Whenever "exact" occurs in a line of the material, list that line.

= Beginning of Section =

(* ===== verification/AckStore.v ===== *)
(** * Waiting for acknowledgments

    [common/toolkit/ackstore/AcknowledgmentStore.h/.c], [AckStoreMap.h/.c],
    [WaitAckMap.h/.c]: a thread registers the IDs of the acks that it expects, in a map of
    its own; the listener moves what arrives to its map of received acks and wakes it up;
    in the end the thread takes its IDs back.  The maps belong to the threads, the store
    has only pointers to them.  A call holds the mutex of the store or of the
    notifier, so it is one step; waiting is cut where the mutex is given back. *)

From S2P Require Import Prelude StateMonad Serialization.

(** [WaitAckMap] and [AckStoreMap]: search trees ([PointerTree]) ordered by [strcmp]; the
    values of the first are the private data of the waiting thread. *)
Abbreviation WaitAckMap := (gmap mem Z) (only parsing).

Record AckStoreEntry := mkEntry { ase_waitMap : Z; ase_receivedMap : Z; ase_notifier : Z }.

(** The store, the maps by their addresses, and the notifiers that were signalled. *)
Record AckState := mkAckState {
  as_storeMap : gmap mem AckStoreEntry; as_maps : gmap Z WaitAckMap; as_signalled : gset Z }.

Definition set_storeMap (m : gmap mem AckStoreEntry) (s : AckState) : AckState :=
  mkAckState m (as_maps s) (as_signalled s).
Definition set_map (p : Z) (m : WaitAckMap) (s : AckState) : AckState :=
  mkAckState (as_storeMap s) (<[p := m]> (as_maps s)) (as_signalled s).
Definition set_signalled (n : Z) (s : AckState) : AckState :=
  mkAckState (as_storeMap s) (as_maps s) ({[n]} ∪ as_signalled s).

Definition WaitAckMap_at (p : Z) : ST AckState WaitAckMap := s ← st_get; st_lift (of_option (as_maps s !! p)).
(** Serializing into the buffer of the manager. *)
Lemma serialize_ack e s : ack_ok e -> buf_ok s ->
  let h := NetMessage_init uid NETMSGTYPE_Ack in
  let total := 45 + mlen (aq_ackID e) in
  NetMessage_getMsgLength SimpleStringMsg_Ops h (aq_ackID e) = Done (total, header_set_length h total) /\
  NetMessage_serialize SimpleStringMsg_Ops (header_set_length h total) (aq_ackID e) (ackMsgBuf (ar_this s)) 0
    ACKMANAGER_MSGBUF_LEN =
    if ACKMANAGER_MSGBUF_LEN <? total then Done (false, header_set_length h total, ackMsgBuf (ar_this s))
    else Done (true, header_set_length h total, put (ackMsgBuf (ar_this s)) 0 (ack_wire uid e)).
Proof.
  intros He Hb h total. unfold ack_ok in He. unfold buf_ok in Hb. pose proof (mlen_nonneg (aq_ackID e)).
  pose proof (simplestring_writes h (aq_ackID e) ltac:(lia)) as Hw.
  pose proof (getMsgLength_run SimpleStringMsg_Ops h _ _ eq_refl ltac:(rewrite Serialization.mlen_enc_str; lia)) as E1.
  pose proof (serialize_run SimpleStringMsg_Ops h _ _ (ackMsgBuf (ar_this s)) 0 ACKMANAGER_MSGBUF_LEN eq_refl
    ltac:(rewrite Serialization.mlen_enc_str; lia) ltac:(lia) ltac:(done) ltac:(lia)) as E2.
  rewrite Serialization.mlen_enc_str in E1, E2.
  replace (40 + (mlen (aq_ackID e) + 5)) with total in E1, E2 by (unfold total; lia).
  split; [exact E1|]. unfold NetMessage_serialize in E2 |- *. rewrite E1 in E2.
  assert (E3 : NetMessage_getMsgLength SimpleStringMsg_Ops (header_set_length h total) (aq_ackID e) =
    Done (total, header_set_length h total)).
  { unfold NetMessage_getMsgLength. cbn [msgLength header_set_length].
    destruct (Z.eqb_spec total 0); [unfold total in *; lia|done]. }
  rewrite E3. exact E2.
Qed.
(* ===== verification/InternodeSyncer.v ===== *)
(** * The syncer of the client

    [components/InternodeSyncer.h/.c] with [common/toolkit/NodesTk.c]: target mappings,
    target states and buddy groups from the management node, the registration of the
    client, and the queues of files to be closed and of locks to be given up later, after
    a communication error.

    The syncer is a thread of its own.  While a call for an entry of a queue is under way
    the mutex of the queue is released, and other threads append; nobody else removes.
    What belongs to other components -- the stores, the local node, the network -- is in
    the world [W].  Log messages, condition variables and the age of an entry are left
    out. *)

From stdpp Require Import list gmap.
From S2P Require Import Prelude StateMonad Serialization SerializationLists EntryInfo NetMessage Messages Responses.
From S2P Require Import RBTree NodeConnPool NodeStore TargetMapper TargetStateStore MirrorBuddyGroup MirrorBuddyGroupMapper.
From S2P Require Import StorageErrors CommKit MessagingTk MessagingTkProps Remoting RemotingProps.

Definition NETMSGTYPE_GetTargetMappings : Z := 1025.
Definition NETMSGTYPE_RegisterNode : Z := 1039.
Definition NETMSGTYPE_GetStatesAndBuddyGroups : Z := 1053.

(** ** Data *)

Record DelayedCloseEntry := mkDelayedClose {
  dc_entryInfo : EntryInfo mem; dc_fileHandleID : KString; dc_accessFlags : Z;
  dc_needsAppendLockCleanup : bool; dc_maxUsedTargetIndex : Z; dc_event : option FileEvent }.
Record DelayedEntryUnlockEntry := mkDelayedEntry {
  de_entryInfo : EntryInfo mem; de_fileHandleID : KString; de_clientFD : Z }.
Record DelayedRangeUnlockEntry := mkDelayedRange {
  dr_entryInfo : EntryInfo mem; dr_fileHandleID : KString; dr_ownerPID : Z }.

Record InternodeSyncer := mkSyncer {
  mgmtInitDone : bool; nodeRegistered : bool; forceTargetStatesUpdate : bool;
  lastSuccessfulTargetStatesUpdateT : timespec; targetOfflineTimeoutMS : Z;
  delayedCloseQueue : list DelayedCloseEntry;
  delayedEntryUnlockQueue : list DelayedEntryUnlockEntry;
  delayedRangeUnlockQueue : list DelayedRangeUnlockEntry }.

(** [targetOfflineTimeoutSecs]: the setting; the product has 32 bits. *)
Definition InternodeSyncer_init (now : timespec) (targetOfflineTimeoutSecs : Z) : InternodeSyncer :=
  mkSyncer false false false now (u32 (targetOfflineTimeoutSecs * 1000)) [] [] [].

Section Setters.
Context (this : InternodeSyncer).
Definition with_flags (initDone registered force : bool) : InternodeSyncer :=
  mkSyncer initDone registered force (lastSuccessfulTargetStatesUpdateT this) (targetOfflineTimeoutMS this)
    (delayedCloseQueue this) (delayedEntryUnlockQueue this) (delayedRangeUnlockQueue this).
Definition with_updateT (t : timespec) : InternodeSyncer :=
  mkSyncer (mgmtInitDone this) (nodeRegistered this) (forceTargetStatesUpdate this) t (targetOfflineTimeoutMS this)
    (delayedCloseQueue this) (delayedEntryUnlockQueue this) (delayedRangeUnlockQueue this).
Definition with_queues (c : list DelayedCloseEntry) (e : list DelayedEntryUnlockEntry)
    (r : list DelayedRangeUnlockEntry) : InternodeSyncer :=
  mkSyncer (mgmtInitDone this) (nodeRegistered this) (forceTargetStatesUpdate this)
    (lastSuccessfulTargetStatesUpdateT this) (targetOfflineTimeoutMS this) c e r.

Definition InternodeSyncer_setForceTargetStatesUpdate : InternodeSyncer :=
  with_flags (mgmtInitDone this) (nodeRegistered this) true.
Definition InternodeSyncer_getAndResetForceTargetStatesUpdate : bool * InternodeSyncer :=
  (forceTargetStatesUpdate this, with_flags (mgmtInitDone this) (nodeRegistered this) false).
Definition __InternodeSyncer_signalMgmtInitDone : InternodeSyncer :=
  with_flags true (nodeRegistered this) (forceTargetStatesUpdate this).
Definition NetFilter_isContained (filterArray : list NetFilterEntry) (ipAddr : Z) : bool :=
  let ipHostOrder := ntohl ipAddr in
  if ipHostOrder =? INADDR_LOOPBACK then true
  else existsb (fun f => netAddressShifted f =? Z.shiftr ipHostOrder (shiftBitsNum f)) filterArray.
Definition NetFilter_isAllowed (filterArray : list NetFilterEntry) (ipAddr : Z) : bool :=
  match filterArray with [] => true | _ => NetFilter_isContained filterArray ipAddr end.

(** ** The client

    Stores and buddy groups by node type.  Addresses are pairs of an IP address and a port,
    in network byte order; [cl_sent]: the datagrams that were sent, the newest first. *)

Definition sockaddr : Type := Z * Z.

Record Client := mkClient {
  cl_nodes : Z -> NodeStoreEx; cl_groups : Z -> MapperState; cl_targetMapper : TargetMapper;
  cl_ackStore : AckState; cl_ackManager : AckManager; cl_syncer : InternodeSyncer;
  cl_localNode : NodeObject; cl_recvBuf : mem; cl_sendBuf : mem; cl_sent : list (sockaddr * mem) }.

Record ClientConfig := mkConfig {
  cf_currentUserID : Z; cf_connMaxInternodeNum : Z; cf_connFallbackExpirationSecs : Z;
  cf_connMaxAttempts : Z; cf_connClientPortUDP : Z; cf_filter : list NetFilterEntry }.

Section Setters.
Context (c : Client).
Definition set_cl_nodes (t : Z) (s : NodeStoreEx) : Client :=
  mkClient (fun t' => if t' =? t then s else cl_nodes c t') (cl_groups c) (cl_targetMapper c) (cl_ackStore c)
    (cl_ackManager c) (cl_syncer c) (cl_localNode c) (cl_recvBuf c) (cl_sendBuf c) (cl_sent c).
Definition set_cl_groups (t : Z) (g : MapperState) : Client :=
  mkClient (cl_nodes c) (fun t' => if t' =? t then g else cl_groups c t') (cl_targetMapper c) (cl_ackStore c)
    (cl_ackManager c) (cl_syncer c) (cl_localNode c) (cl_recvBuf c) (cl_sendBuf c) (cl_sent c).
Definition set_cl_targetMapper (m : TargetMapper) : Client :=
  mkClient (cl_nodes c) (cl_groups c) m (cl_ackStore c) (cl_ackManager c) (cl_syncer c) (cl_localNode c)
    (cl_recvBuf c) (cl_sendBuf c) (cl_sent c).
Definition set_cl_ackStore (s : AckState) : Client :=
  mkClient (cl_nodes c) (cl_groups c) (cl_targetMapper c) s (cl_ackManager c) (cl_syncer c) (cl_localNode c)
    (cl_recvBuf c) (cl_sendBuf c) (cl_sent c).
Definition set_cl_ackManager (a : AckManager) : Client :=
  mkClient (cl_nodes c) (cl_groups c) (cl_targetMapper c) (cl_ackStore c) a (cl_syncer c) (cl_localNode c)
    (cl_recvBuf c) (cl_sendBuf c) (cl_sent c).
Definition set_cl_syncer (s : InternodeSyncer) : Client :=
  mkClient (cl_nodes c) (cl_groups c) (cl_targetMapper c) (cl_ackStore c) (cl_ackManager c) s (cl_localNode c)
    (cl_recvBuf c) (cl_sendBuf c) (cl_sent c).
Definition set_cl_recvBuf (b : mem) : Client :=
  mkClient (cl_nodes c) (cl_groups c) (cl_targetMapper c) (cl_ackStore c) (cl_ackManager c) (cl_syncer c)
    (cl_localNode c) b (cl_sendBuf c) (cl_sent c).
Definition set_cl_sendBuf (b : mem) : Client :=
  mkClient (cl_nodes c) (cl_groups c) (cl_targetMapper c) (cl_ackStore c) (cl_ackManager c) (cl_syncer c)
    (cl_localNode c) (cl_recvBuf c) b (cl_sent c).
Definition add_cl_sent (to : sockaddr) (b : mem) : Client :=
  mkClient (cl_nodes c) (cl_groups c) (cl_targetMapper c) (cl_ackStore c) (cl_ackManager c) (cl_syncer c)
    (cl_localNode c) (cl_recvBuf c) (cl_sendBuf c) ((to, b) :: cl_sent c).
End Setters.

Notation CS := (ST Client).

(** Steps of a node store, and of the store of acks. *)
Definition on_nodes {A} (t : Z) (m : NST A) : CS A := fun c =>
  match m (cl_nodes c t) with Done (a, s) => Done (a, set_cl_nodes c t s) | Fault => Fault end.
Definition on_acks {A} (m : ST AckState A) : CS A := fun c =>
  match m (cl_ackStore c) with Done (a, s) => Done (a, set_cl_ackStore c s) | Fault => Fault end.

Definition string_of_bytes (l : mem) : string :=
  string_of_list_ascii ((fun b => ascii_of_N (Z.to_N b)) <$> l).
Definition bytes_of_string (s : string) : mem := (fun a => Z.of_N (N_of_ascii a)) <$> list_ascii_of_string s.

Section Listener.
Context `{K : KernelRBTree (Z * Z) fst} `{KT : KernelRBTree TargetMapping tmTargetID}.
Context `{KG : KernelRBTree GroupNode gnGroupID}.
Context (cfg : ClientConfig).

(** ** Sending *)

Definition DatagramListener_sendto (buf : mem) (to : sockaddr) : CS unit := st_mod (fun c => add_cl_sent c to buf).
Definition DatagramListener_sendtoIP (buf : mem) (ipAddr port : Z) : CS unit :=
  DatagramListener_sendto buf (ipAddr, htons port).

(** To all addresses of the node that the filter lets through. *)
Fixpoint send_to_nics (buf : mem) (port : Z) (nics : list NicAddress) : CS unit :=
  match nics with
  | [] => mret tt
  | nicAddr :: nics =>
      _ ← (if negb (nicType nicAddr =? NICADDRTYPE_STANDARD) then mret tt
           else if negb (NetFilter_isAllowed (cf_filter cfg) (ipAddr nicAddr)) then mret tt
           else DatagramListener_sendtoIP buf (ipAddr nicAddr) port);
      send_to_nics buf port nics
  end.
Definition DatagramListener_sendBufToNode (node : NodeObject) (buf : mem) : CS unit :=
  send_to_nics buf (nd_portUDP node) (Node_getNicList node).
(* ===== verification/DatagramListenerProps.v ===== *)
(** * The listener for datagrams: safety

    A client whose stores are well formed stays so, whatever is received -- apart from
    the messages whose decoding or handling is at fault ([listener_safe]); a heartbeat that
    is at fault; what the grant of a lock does. *)

From Stdlib Require Import String Ascii.
From stdpp Require Import functions gmap.
From S2P Require Import Prelude StateMonad Serialization SerializationLists EntryInfo NetMessage Messages Responses.
From S2P Require Import RBTree NodeConnPool NodeStore NodeStoreInv NodeStoreProps TargetMapper MirrorBuddyGroup.
From S2P Require Import MirrorBuddyGroupMapper AckStore MessagingTk RemotingInv AckManager InternodeSyncer DatagramListener.
Open Scope Z_scope.

(** ** Adding a buddy group keeps the mapper well formed *)

Lemma construct_group_some cfg alloc m g : construct_group cfg alloc m = Some g ->
  MirrorBuddyGroup.groupID g = SerializationLists.groupID m /\ refs g = 1.
Proof.
  unfold construct_group, MirrorBuddyGroup_constructFromTargetIDs. intros E.
  repeat (destruct (_ : bool) in E; [done|]). by simplify_eq.
Qed.
(** The mask both cleanup sites build from a single-channel image:
    [adaptiveThreshold(gray, 255, GAUSSIAN_C, BINARY_INV, 25, 15)] dilated
    by the structuring element. *)
Definition cleanup_mask (gray : ndarray) : ndarray :=
  let binary :=
    adaptiveThreshold gray 255 ADAPTIVE_THRESH_GAUSSIAN_C THRESH_BINARY_INV 25 15 in
  let se := getStructuringElement MORPH_RECT (1, 1) in
  let se := morphologyEx se MORPH_CLOSE (2, 2) in
  dilate binary se.

(** The composite both cleanup sites apply:
    [cv2.add(cv2.bitwise_and(image, mask), cv2.bitwise_not(mask))]. *)
Definition composite (image mask : ndarray) : ndarray :=
  let mask1 := bitwise_not mask in
  let binary := bitwise_and image mask in
  cv_add binary mask1.

(** The cleanup of [load_image_from_path], lines 698-707. *)
Definition cleanup (decoded : ndarray) : ndarray :=
  let gray := cvtColor decoded COLOR_BGR2GRAY in
  composite gray (cleanup_mask gray).

(** Python's [a if a is not None else b], evaluated lazily. *)
Definition or_else {A} (a : option A) (b : option A) : option A :=
  match a with
  | Some _ => a
  | None => b
  end.
(* ===== verification/_CoqProject ===== *)
-Q . S2P
Prelude.v
Hardforks.v
GoRng.v
Header.v
Snapshot.v
SnapshotProps.v
SnapshotClaims.v
Extra.v
ExtraProps.v
Backoff.v
BackoffProps.v
Validation.v
Seal.v
Attestation.v
AttestationProps.v
AttestationDemo.v
ForkChoice.v
Collections.v
VoteMonitor.v
VotePool.v
VotePoolProps.v
VotePoolClaims.v
VotePoolPromotion.v
VotePoolFinality.v
VotePoolDemo.v
VoteJournal.v
VoteProducer.v
VoteProducerDemo.v
Provider.v
PaymentLane.v
PaymentLaneProps.v
Election.v
EvmEnv.v
Sealing.v
SealingProps.v
SealingDemo.v
NodeConsensus.v
BidBlock.v
ForkChoiceEngine.v
ForkChoiceEngineProps.v
ForkChoiceEngineDemo.v
EvmEnvProps.v
NodeConsensusProps.v
BidBlockProps.v
BidBlockDemo.v
Precompiles.v
DoubleSign.v
DoubleSignProps.v
DoubleSignDemo.v
CometBft.v
CometBftProps.v
CometBftDemo.v
PrecompileTables.v
PrecompileTablesProps.v
PrecompileTablesDemo.v
Cas20Sigs.v
Cas20Frame.v
Cas20Meta.v
Cas20Abi.v
Cas20Storage.v
Cas20Policy.v
Cas20Token.v
Cas20Asset.v
Cas20Factory.v
Cas20Sound.v
Cas20Calls.v
Cas20Ledger.v
Cas20Keeps.v
Cas20Tokens.v
Cas20Roles.v
Cas20History.v
Cas20Demo.v
Lemma shuffle_is_permutation_witness :
  match shuffle 3 (seqZ 0 21) (rng_new 51) with
  | Some (l', rng') => l' ≡ₚ seqZ 0 21 ∧ rng_wf rng'
  | None => ∃ n rng', 2 <= n <= zlen (seqZ 0 21) ∧ rng_wf rng' ∧ int31n 3 n rng' = None
  end.
Proof. apply (shuffle_is_permutation 3 (seqZ 0 21) (rng_new 51)); [apply rng_new_wf | done]. Defined.

(** [int63n] never returns for a bound that is not a power of two: the
    wrapped [max] is negative, so the rejection loop accepts nothing. *)
Theorem int63n_diverges n rng fuel :
  0 < n < 2 ^ 63 → Z.land n (n - 1) ≠ 0 → rng_wf rng → int63n fuel n rng = Fail tt.
Proof.
  intros Hn Hpow Hwf. unfold int63n. rewrite (proj2 (Z.ltb_lt 0 n)) by lia.
  cbn [rassert mbind exec_bind].
  rewrite (proj2 (Z.eqb_neq _ 0)) by done.
  destruct (int63 rng) as [v r] eqn:E. destruct (int63_wf _ _ _ Hwf E) as [Hv Hr].
  rewrite int63n_loop_diverges; [done | by apply int63n_max_negative | apply Hv | done].
Qed.

Lemma int63n_diverges_witness : int63n 1000 3000000000 (rng_new 51) = Fail tt.
Proof. apply (int63n_diverges 3000000000 (rng_new 51) 1000); [lia | done | apply rng_new_wf]. Defined.
Lemma div_step b t :
  0 < t →
  (b + 1) / t = b / t + (if b mod t =? t - 1 then 1 else 0) ∧
  ((b + 1) mod t =? 0) = (b mod t =? t - 1).
Proof.
  intros Ht. pose proof (Z.div_mod b t ltac:(lia)). pose proof (Z.mod_pos_bound b t ltac:(lia)).
  destruct (Z.eqb_spec (b mod t) (t - 1)) as [E|E].
  - assert ((b + 1) = (b / t + 1) * t) as -> by lia. rewrite Z.div_mul, Z.mod_mul by lia. lia.
  - assert ((b + 1) / t = b / t) as Ed.
    { symmetry. apply (Z.div_unique _ _ _ (b mod t + 1)); lia. }
    rewrite Ed. split; [lia|]. apply Z.eqb_neq. pose proof (Z.div_mod (b + 1) t ltac:(lia)). lia.
Qed.

Lemma mod_succ_neq q n : 1 < n → (q + 1) mod n ≠ q mod n.
Proof.
  intros Hn E. pose proof (Z.mod_pos_bound q n ltac:(lia)).
  rewrite Z.add_mod, (Z.mod_small 1) in E by lia.
  destruct (Z.eq_dec (q mod n) (n - 1)) as [E'|E'].
  - rewrite E' in E. replace (n - 1 + 1) with (1 * n) in E by lia. rewrite Z.mod_mul in E by lia. lia.
  - rewrite (Z.mod_small (_ + 1)) in E by lia. lia.
Qed.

= End of Section =

» Task result:
  split; [exact E1|]. unfold NetMessage_serialize in E2 |- *. rewrite E1 in E2.
  rewrite E3. exact E2.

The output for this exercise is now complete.